En el corazón de Centroamérica, uno de los países de la región mantiene desde hace años una base militar operada por Estados Unidos, convirtiéndose en el único Estado centroamericano con una instalación de este tipo en su territorio. Esta presencia, aunque discreta, desempeña un papel estratégico clave en temas de seguridad regional, cooperación humanitaria y lucha contra el crimen transnacional.
La ubicación de la instalación está en Honduras, precisamente en la base aérea de Soto Cano, situada en el departamento de Comayagua. En ese lugar, el Comando Sur de Estados Unidos opera mediante la Fuerza de Tarea Conjunta Bravo (Joint Task Force-Bravo), una unidad militar que ha mantenido operaciones ininterrumpidas desde los años 1980.
Si bien el despliegue estadounidense fue inicialmente concebido en el contexto de la Guerra Fría, con el objetivo de contener la influencia de regímenes revolucionarios en América Latina, su rol ha evolucionado con el tiempo. En la actualidad, la base se presenta como un punto neurálgico para operaciones logísticas, humanitarias y de asistencia regional frente a emergencias naturales, como huracanes, inundaciones y terremotos, así como para combatir el narcotráfico y otras amenazas transnacionales.
En Soto Cano se encuentran aviones de transporte y helicópteros de gran capacidad que facilitan el ágil despliegue de asistencia humanitaria y equipos de rescate. La base también dispone de profesionales médicos e ingenieros, listos para intervenir en misiones civiles de apoyo a comunidades vulnerables tanto en Honduras como en naciones cercanas.

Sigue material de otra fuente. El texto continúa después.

(* ===== verification/Dto.v ===== *)
(** * server: data-transfer objects of the API ([dto.rs]). *)
From Stdlib Require Import Ascii.
From S2P Require Import Prelude RustStr RustNet RustFloat Clients QueryLog Dns Cache Stats Spec ProbeLog Pool.

(** [StatsResponse]: the summary with the size and the counters of the cache.  The records of
    the summary's lists are copied field by field, so they keep their types. *)
Record StatsResponse : Type := {
  sr_total : Z; sr_blocked : Z; sr_cached : Z; sr_rewritten : Z; sr_errors : Z; sr_block_rate : f64;
  sr_p95_processing_ms : f64; sr_top_resolved_domains : list TopEntry; sr_top_blocked_domains : list TopEntry;
  sr_top_clients : list TopEntry; sr_top_upstreams : list TopEntry; sr_upstream_avg_rtt_ms : gmap bytes f64;
  sr_upstream_latency_pct : gmap bytes LatencyPercentiles; sr_series : list Bucket; sr_cache_size : nat;
  sr_cache_hits : Z; sr_cache_misses : Z; sr_cache_stale_hits : Z; sr_cache_refreshes : Z; sr_cache_refresh_failures : Z;
}.
Definition stats_response (s : StatsSummary) (cache_size : nat) (k : CacheCounters) : StatsResponse :=
  {| sr_total := ss_total s; sr_blocked := ss_blocked s; sr_cached := ss_cached s; sr_rewritten := ss_rewritten s;
     sr_errors := ss_errors s; sr_block_rate := ss_block_rate s; sr_p95_processing_ms := ss_p95_processing_ms s;
     sr_top_resolved_domains := ss_top_resolved_domains s; sr_top_blocked_domains := ss_top_blocked_domains s;
     sr_top_clients := ss_top_clients s; sr_top_upstreams := ss_top_upstreams s;
     sr_upstream_avg_rtt_ms := ss_upstream_avg_rtt_ms s; sr_upstream_latency_pct := ss_upstream_latency_pct s;
     sr_series := ss_series s; sr_cache_size := cache_size; sr_cache_hits := cn_hits k; sr_cache_misses := cn_misses k;
     sr_cache_stale_hits := cn_stale_hits k; sr_cache_refreshes := cn_refreshes k;
     sr_cache_refresh_failures := cn_refresh_failures k |}.

(** [LogEntryView]. *)
Record LogEntryView : Type := {
  lv_id : Z; lv_time_ms : Z; lv_client_ip : bytes; lv_client_name : option bytes; lv_question : bytes; lv_qtype : bytes;
  lv_action : bytes; lv_upstream : option bytes; lv_rule : option bytes; lv_list_id : option Z; lv_allowlisted : bool;
  lv_rcode : bytes; lv_answers : list bytes; lv_elapsed_ms : f64; lv_list_name : option bytes;
}.
(** The label and the outcome-specific columns of an action, as the API and the store write
    them. *)
Definition action_columns (a : QueryAction) : bytes * option bytes * option bytes * option Z :=
  match a with
  | QaForwarded u => (bs "forwarded", Some u, None, None)
  | QaCached => (bs "cached", None, None, None)
  | QaBlocked r i => (bs "blocked", None, Some r, Some i)
  | QaRewritten r i => (bs "rewritten", None, Some r, Some i)
  | QaError => (bs "error", None, None, None)
  end.
Definition log_entry_view (e : QueryLogEntry) (list_name client_name : option bytes) : LogEntryView :=
  let '(action, upstream, rule, list_id) := action_columns (le_action e) in
  {| lv_id := le_id e; lv_time_ms := le_time_ms e; lv_client_ip := le_client_ip e; lv_client_name := client_name;
     lv_question := le_question e; lv_qtype := le_qtype e; lv_action := action; lv_upstream := upstream; lv_rule := rule;
     lv_list_id := list_id; lv_allowlisted := le_allowlisted e; lv_rcode := le_rcode e; lv_answers := le_answers e;
     lv_elapsed_ms := le_elapsed_ms e; lv_list_name := list_name |}.

(** [UpstreamStatDto]: the pool's statistics, copied. *)
Record UpstreamStatDto : Type := {
  ud_spec : bytes; ud_name : bytes; ud_kind : TransportKind; ud_up : bool; ud_avg_rtt_ms : option f64;
  ud_total_queries : Z; ud_total_failures : Z; ud_last_error : option bytes;
}.
Definition upstream_stat_dto (s : UpstreamStat) : UpstreamStatDto :=
  {| ud_spec := ut_spec s; ud_name := ut_name s; ud_kind := ut_kind s; ud_up := ut_up s; ud_avg_rtt_ms := ut_avg_rtt_ms s;
     ud_total_queries := ut_total_queries s; ud_total_failures := ut_total_failures s; ud_last_error := ut_last_error s |}.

Aunque está bajo administración hondureña, el convenio bilateral autoriza a las fuerzas de Estados Unidos a emplearla para sus misiones sin que eso signifique una base permanente en el sentido convencional. No hay tropas de combate establecidas de manera fija, pero sí un intercambio continuo de militares y personal técnico que colaboran en actividades conjuntas con el ejército local.
El número de efectivos estadounidenses presentes en la base varía según las necesidades operativas, aunque en promedio se estima la presencia de unos 500 militares, incluyendo médicos, ingenieros, técnicos de aviación y personal logístico. Las actividades incluyen ejercicios de entrenamiento conjunto, asesoría técnica y apoyo en misiones civiles.
Desde el punto de vista diplomático, la base representa un símbolo de la cooperación bilateral en materia de seguridad y defensa, aunque también ha sido objeto de críticas por sectores que consideran que perpetúa la dependencia militar de Estados Unidos en la región. Organizaciones sociales y voces académicas han cuestionado el rol de estas instalaciones en relación con la soberanía nacional y el historial de intervenciones estadounidenses en América Latina.
Sin embargo, las autoridades de Honduras han respaldado la cooperación con Washington, resaltando que la presencia de tropas contribuye a fortalecer la habilidad de respuesta local ante situaciones de emergencia y potencia el alistamiento de sus tropas para enfrentar retos como la delincuencia organizada, el narcotráfico y el tráfico humano, problemas que impactan seriamente la estabilidad de la región.
Además del componente militar, la base ha servido como plataforma para llevar a cabo misiones médicas y de asistencia en zonas rurales, donde las poblaciones carecen de acceso a servicios básicos. A través de estas misiones, se han brindado consultas médicas, cirugías menores y distribución de medicamentos, fortaleciendo así la imagen de cooperación entre ambos países.
La base de Soto Cano, debido a su posición estratégica, ha desempeñado un papel importante en las operaciones de vigilancia aérea de las rutas del narcotráfico que recorren Centroamérica. Con el apoyo de la tecnología implementada en el área, se ha optimizado la supervisión de los espacios aéreos y marítimos, mejorando la intercepción de cargamentos ilegales antes de que alcancen los mercados en el norte del continente.
En un contexto geopolítico cada vez más complejo, la permanencia de una base militar estadounidense en Centroamérica pone en evidencia la persistencia de los vínculos entre Estados Unidos y Honduras, así como la importancia que este país representa en el equilibrio de poder y seguridad regional. Para algunos, se trata de un legado histórico; para otros, de una alianza estratégica vigente que responde a las amenazas del presente.